Pressefreiheit in Deutschland sinkt auf Platz 14 – warum Journalisten unter Druck geraten
Paul SimonPressefreiheit in Deutschland sinkt auf Platz 14 – warum Journalisten unter Druck geraten
Deutschland rutscht in der Rangliste der Pressefreiheit auf Platz 14 ab – ein Rückgang um drei Plätze im Vergleich zum Vorjahr. Der Abstieg erfolgt vor dem Hintergrund wachsender Drucks auf Journalisten und hitziger öffentlicher Debatten.
Der Fall im weltweiten Press Freedom Index unterstreicht die Sorgen bei der Berichterstattung über heikle Themen. Besonders herausfordernd gestaltet sich die Behandlung von rechtsextremistischen Strömungen und dem Krieg in Gaza. Immer mehr Journalisten fürchten öffentliche Anfeindungen und gezielte Diffamierungskampagnen.
Die konservative Zeitung Junge Freiheit sieht sich derzeit mit zwei Klagen konfrontiert. In einem Fall geht es um Filmaufnahmen von Antifa-Aktivisten während einer Straßenblockade. Der andere betrifft die Aufnahme eines muslimischen Mannes, der vor einer Regenbogenflagge betet – sein Gesicht war dabei jedoch nicht erkennbar. Beide Klagen stehen allerdings in keinem Zusammenhang mit den Berichten des Blattes über rechtsextremistische Gruppen.

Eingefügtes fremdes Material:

(** * llm-deployer: the build-request pipeline of [app.py]

    A shallow embedding of [app.py] (request handler, background build
    task, evaluator notification with exponential backoff) and the
    properties of it that the specification states.

    Python code that talks to the outside world (the language-model API,
    the source-hosting API, HTTP, [time.sleep], [print], threads) is
    embedded as a program tree whose nodes are the external calls; an
    interpreter runs a tree against any model of the outside world and
    records the calls made together with the answers received. *)

From Stdlib Require Import ZArith String Ascii DecimalString List Lia.
From Stdlib Require Import Floats.SpecFloat.
From stdpp Require Import gmap strings list.

Set Warnings "-register-all".

Open Scope string_scope.
Open Scope Z_scope.

(* ===================================================================== *)
(** ** Python values *)
(* ===================================================================== *)

(** What [request.get_json()] can return: the Python image of a JSON
    document.  A [dict] is kept as its items in insertion order. *)
Inductive value : Type :=
| VNone
| VBool (b : bool)
| VInt (z : Z)
| VFloat (f : spec_float)
| VStr (s : string)
| VList (l : list value)
| VDict (items : list (string * value)).

(** Truth value of an object, as used by [not x] and [if x:]. *)
Definition truthy (v : value) : bool :=
  match v with
  | VNone => false
  | VBool b => b
  | VInt z => negb (z =? 0)
  | VFloat (S754_zero _) => false
  | VFloat _ => true
  | VStr s => negb (String.eqb s "")
  | VList [] => false
  | VList _ => true
  | VDict [] => false
  | VDict _ => true
  end.

(** [type(v).__name__] *)
Definition type_name (v : value) : string :=
  match v with
  | VNone => "NoneType"
  | VBool _ => "bool"
  | VInt _ => "int"
  | VFloat _ => "float"
  | VStr _ => "str"
  | VList _ => "list"
  | VDict _ => "dict"
  end.

(** [d.get(key, default)] on the items of a dict. *)
Fixpoint dict_get (items : list (string * value)) (key : string)
    (default : value) : value :=
  match items with
  | [] => default
  | (k, v) :: rest => if String.eqb k key then v else dict_get rest key default
  end.

(** [v == e] where [e] is what [os.getenv] returned: [None] or a [str].
    Only [None] equals [None], and only the same [str] equals a [str]. *)
Definition eq_getenv (v : value) (e : option string) : bool :=
  match v, e with
  | VNone, None => true
  | VStr s, Some s' => String.eqb s s'
  | _, _ => false
  end.

(** [str(z)] for an int. *)
Definition str_of_int (z : Z) : string := NilZero.string_of_int (Z.to_int z).

(** The built-ins of the interpreter that are not unfolded here:
    [repr] of floats and containers and [str.strip]. *)
Class Builtins := {
  py_repr : value -> string;
  str_strip : string -> string
}.

(** [str(v)], which is also what an f-string substitutes for [{v}]. *)
Definition py_str `{Builtins} (v : value) : string :=
  match v with
  | VNone => "None"
  | VBool true => "True"
  | VBool false => "False"
  | VInt z => str_of_int z
  | VStr s => s
  | VFloat _ | VList _ | VDict _ => py_repr v
  end.

(* ===================================================================== *)
(** ** Exceptions *)
(* ===================================================================== *)

(** The nearest class, among those the program names or raises itself and
    those that [request.get_json()] raises, of an instance of
    [Exception]. *)
Inductive exn_class : Type :=
| RequestException
| GithubException
| OpenAIError
| AttributeError
| IndexError
| BadRequest
| UnsupportedMediaType
| OtherException.

Record exn : Type := Exn { exn_type : exn_class; exn_str : string }.

Definition is_RequestException (e : exn) : bool :=
  match exn_type e with RequestException => true | _ => false end.

Definition is_GithubException (e : exn) : bool :=
  match exn_type e with GithubException => true | _ => false end.

(** Every [exn] is an instance of [Exception]. *)
Definition is_Exception (e : exn) : bool := true.

(** The [code] attribute of the HTTP exceptions of Werkzeug: the status
    with which Flask answers when the view raises one. *)
Definition http_code (c : exn_class) : option Z :=
  match c with
  | BadRequest => Some 400
  | UnsupportedMediaType => Some 415
  | _ => None
  end.

(* ===================================================================== *)
(** ** External calls *)
(* ===================================================================== *)

Record openai_client : Type :=
  OpenAI_client { client_api_key : option string; client_base_url : string }.

Record gh_user : Type := Gh_user { login : string }.

Record gh_repo : Type :=
  Gh_repo { name : string; full_name : string; html_url : string }.

Record gh_branch : Type := Gh_branch { commit_sha : string }.

Inductive thread_target : Type := Target_process_build_task.

(** One constructor per call that leaves the program; the index is the
    type of what comes back.  A call that can raise answers [exn + _]. *)
Inductive event : Type -> Type :=
| Print (line : string) : event unit
| Sleep (seconds : Z) : event unit
| RequestsPost (url : value) (json : value) (timeout : Z) : event (exn + Z)
| OpenAINew (api_key : option string) (base_url : string)
    : event (exn + openai_client)
| ChatCreate (client : openai_client) (model : string)
    (messages : list (string * string)) : event (exn + list (option string))
| GetUser (token : option string) : event (exn + gh_user)
| GetRepo (user : gh_user) (repo_name : string) : event (exn + gh_repo)
| DeleteRepo (repo : gh_repo) : event (exn + unit)
| CreateRepo (user : gh_user) (repo_name : string) (private : bool)
    : event (exn + gh_repo)
| CreateFile (repo : gh_repo) (path message content : string)
    : event (exn + unit)
| GetBranch (repo : gh_repo) (branch : string) : event (exn + gh_branch)
| ThreadStart (target : thread_target) (args : list value) : event unit.

(** [RequestsPost] answers the response's [status_code]; [ChatCreate]
    answers, for each element of [response.choices], its
    [message.content] (which may be [None]). *)

(* ===================================================================== *)
(** ** Programs *)
(* ===================================================================== *)

Inductive prog (A : Type) : Type :=
| Ret (a : A)
| Vis {X : Type} (e : event X) (k : X -> prog A).

Arguments Ret {A} a.
Arguments Vis {A X} e k.

Fixpoint bind {A B : Type} (p : prog A) (f : A -> prog B) : prog B :=
  match p with
  | Ret a => f a
  | Vis e k => Vis e (fun x => bind (k x) f)
  end.

(** A Python computation: it returns a value or raises. *)
Definition M (A : Type) : Type := prog (exn + A).

Definition ret {A : Type} (a : A) : M A := Ret (inr a).
Definition raise {A : Type} (e : exn) : M A := Ret (inl e).

Definition bindE {A B : Type} (p : M A) (f : A -> M B) : M B :=
  bind p (fun r => match r with inl e => Ret (inl e) | inr a => f a end).

(** [try: body / except <catches> as e: handler e] *)
Definition try_except {A : Type} (body : M A) (catches : exn -> bool)
    (handler : exn -> M A) : M A :=
  bind body (fun r =>
    match r with
    | inl e => if catches e then handler e else Ret (inl e)
    | inr a => Ret (inr a)
    end).

(** A call that cannot raise, and one that can. *)
Definition perform {X : Type} (e : event X) : M X := Vis e (fun x => Ret (inr x)).
Definition call {X : Type} (e : event (exn + X)) : M X := Vis e Ret.

Declare Scope py_scope.
Delimit Scope py_scope with py.
Notation "x <- c ;; k" := (bindE c (fun x => k))
  (at level 100, c at next level, right associativity) : py_scope.
Notation "c ;; k" := (bindE c (fun _ => k))
  (at level 100, right associativity) : py_scope.
Open Scope py_scope.

(** [print(line)], taken not to raise: the text is one that standard
    output can encode. *)
Definition print (line : string) : M unit := perform (Print line).
Definition time_sleep (seconds : Z) : M unit := perform (Sleep seconds).

(** [v.get(key, default)]: only a dict has the method. *)
Definition py_get (v : value) (key : string) (default : value) : M value :=
  match v with
  | VDict items => ret (dict_get items key default)
  | _ => raise (Exn AttributeError
                  ("'" +:+ type_name v +:+ "' object has no attribute 'get'"))
  end.

(** [choices[0].message.content.strip()] *)
Definition first_content_stripped `{Builtins} (choices : list (option string))
    : M string :=
  match choices with
  | [] => raise (Exn IndexError "list index out of range")
  | None :: _ =>
      raise (Exn AttributeError "'NoneType' object has no attribute 'strip'")
  | Some content :: _ => ret (str_strip content)
  end.

(* ===================================================================== *)
(** ** Running a program *)
(* ===================================================================== *)

(** A call together with the answer it received. *)
Record entry : Type := Entry { answer_type : Type; made : event answer_type;
                               answer : answer_type }.
Arguments Entry {answer_type} made answer.

(** A model of the outside world: a state and the answer to each call. *)
Definition handler (W : Type) : Type := forall X : Type, event X -> W -> X * W.

Fixpoint run {W A : Type} (h : handler W) (p : prog A) (w : W)
    : A * W * list entry :=
  match p with
  | Ret a => (a, w, [])
  | Vis e k =>
      let '(x, w1) := h _ e w in
      let '(a, w2, tr) := run h (k x) w1 in
      (a, w2, Entry e x :: tr)
  end.

Definition result_of {W A : Type} (h : handler W) (p : prog A) (w : W) : A :=
  fst (fst (run h p w)).
Definition world_after {W A : Type} (h : handler W) (p : prog A) (w : W) : W :=
  snd (fst (run h p w)).
Definition trace_of {W A : Type} (h : handler W) (p : prog A) (w : W)
    : list entry :=
  snd (run h p w).

(** [holds_on_all_runs P p]: whatever the outside world answers, the calls
    made by [p] and its result satisfy [P]. *)
Fixpoint holds_on_all_runs {A : Type} (P : list entry -> A -> Prop)
    (p : prog A) : Prop :=
  match p with
  | Ret a => P [] a
  | Vis e k => forall x, holds_on_all_runs (fun tr a => P (Entry e x :: tr) a) (k x)
  end.

(* ===================================================================== *)
(** ** The program: constants *)
(* ===================================================================== *)

Definition dquote : string := String (ascii_of_nat 34) EmptyString.

Definition GITHUB_WORKFLOW_YAML : string := "
name: Deploy to GitHub Pages
on:
  push:
    branches: [ main ]
jobs:
  build-and-deploy:
    runs-on: ubuntu-latest
    steps:
      - name: Checkout 🛎️
        uses: actions/checkout@v3
      - name: Setup Pages
        uses: actions/configure-pages@v3
      - name: Upload artifact
        uses: actions/upload-pages-artifact@v2
        with:
          path: '.'
      - name: Deploy to GitHub Pages
        id: deployment
        uses: actions/deploy-pages@v2
".

Definition MIT_LICENSE : string := "
MIT License
Copyright (c) 2025 [Your Name or Username]
Permission is hereby granted, free of charge, to any person obtaining a copy
of this software and associated documentation files (the " +:+ dquote +:+ "Software" +:+ dquote +:+ "), to deal
in the Software without restriction, including without limitation the rights
to use, copy, modify, merge, publish, distribute, sublicense, and/or sell
copies of the Software, and to permit persons to whom the Software is
furnished to do so, subject to the following conditions:
The above copyright notice and this permission notice shall be included in all
copies or substantial portions of the Software.
THE SOFTWARE IS PROVIDED " +:+ dquote +:+ "AS IS" +:+ dquote +:+ ", WITHOUT WARRANTY OF ANY KIND, EXPRESS OR
IMPLIED, INCLUDING BUT NOT LIMITED TO THE WARRANTIES OF MERCHANTABILITY,
FITNESS FOR A PARTICULAR PURPOSE AND NONINFRINGEMENT. IN NO EVENT SHALL THE
AUTHORS OR COPYRIGHT HOLDERS BE LIABLE FOR ANY CLAIM, DAMAGES OR OTHER
LIABILITY, WHETHER IN AN ACTION OF CONTRACT, TORT OR OTHERWISE, ARISING FROM,
OUT OF OR IN CONNECTION WITH THE SOFTWARE OR THE USE OR OTHER DEALINGS IN THE
SOFTWARE.
".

Die Prozesse und der sinkende Rang verdeutlichen die zunehmenden Spannungen im deutschen Medienumfeld. Journalisten bewegen sich in einem Umfeld, in dem rechtliche Risiken und öffentliche Beobachtung ihre Arbeit prägen. Die Pressefreiheit im Land erlebt weiterhin messbare Rückschläge.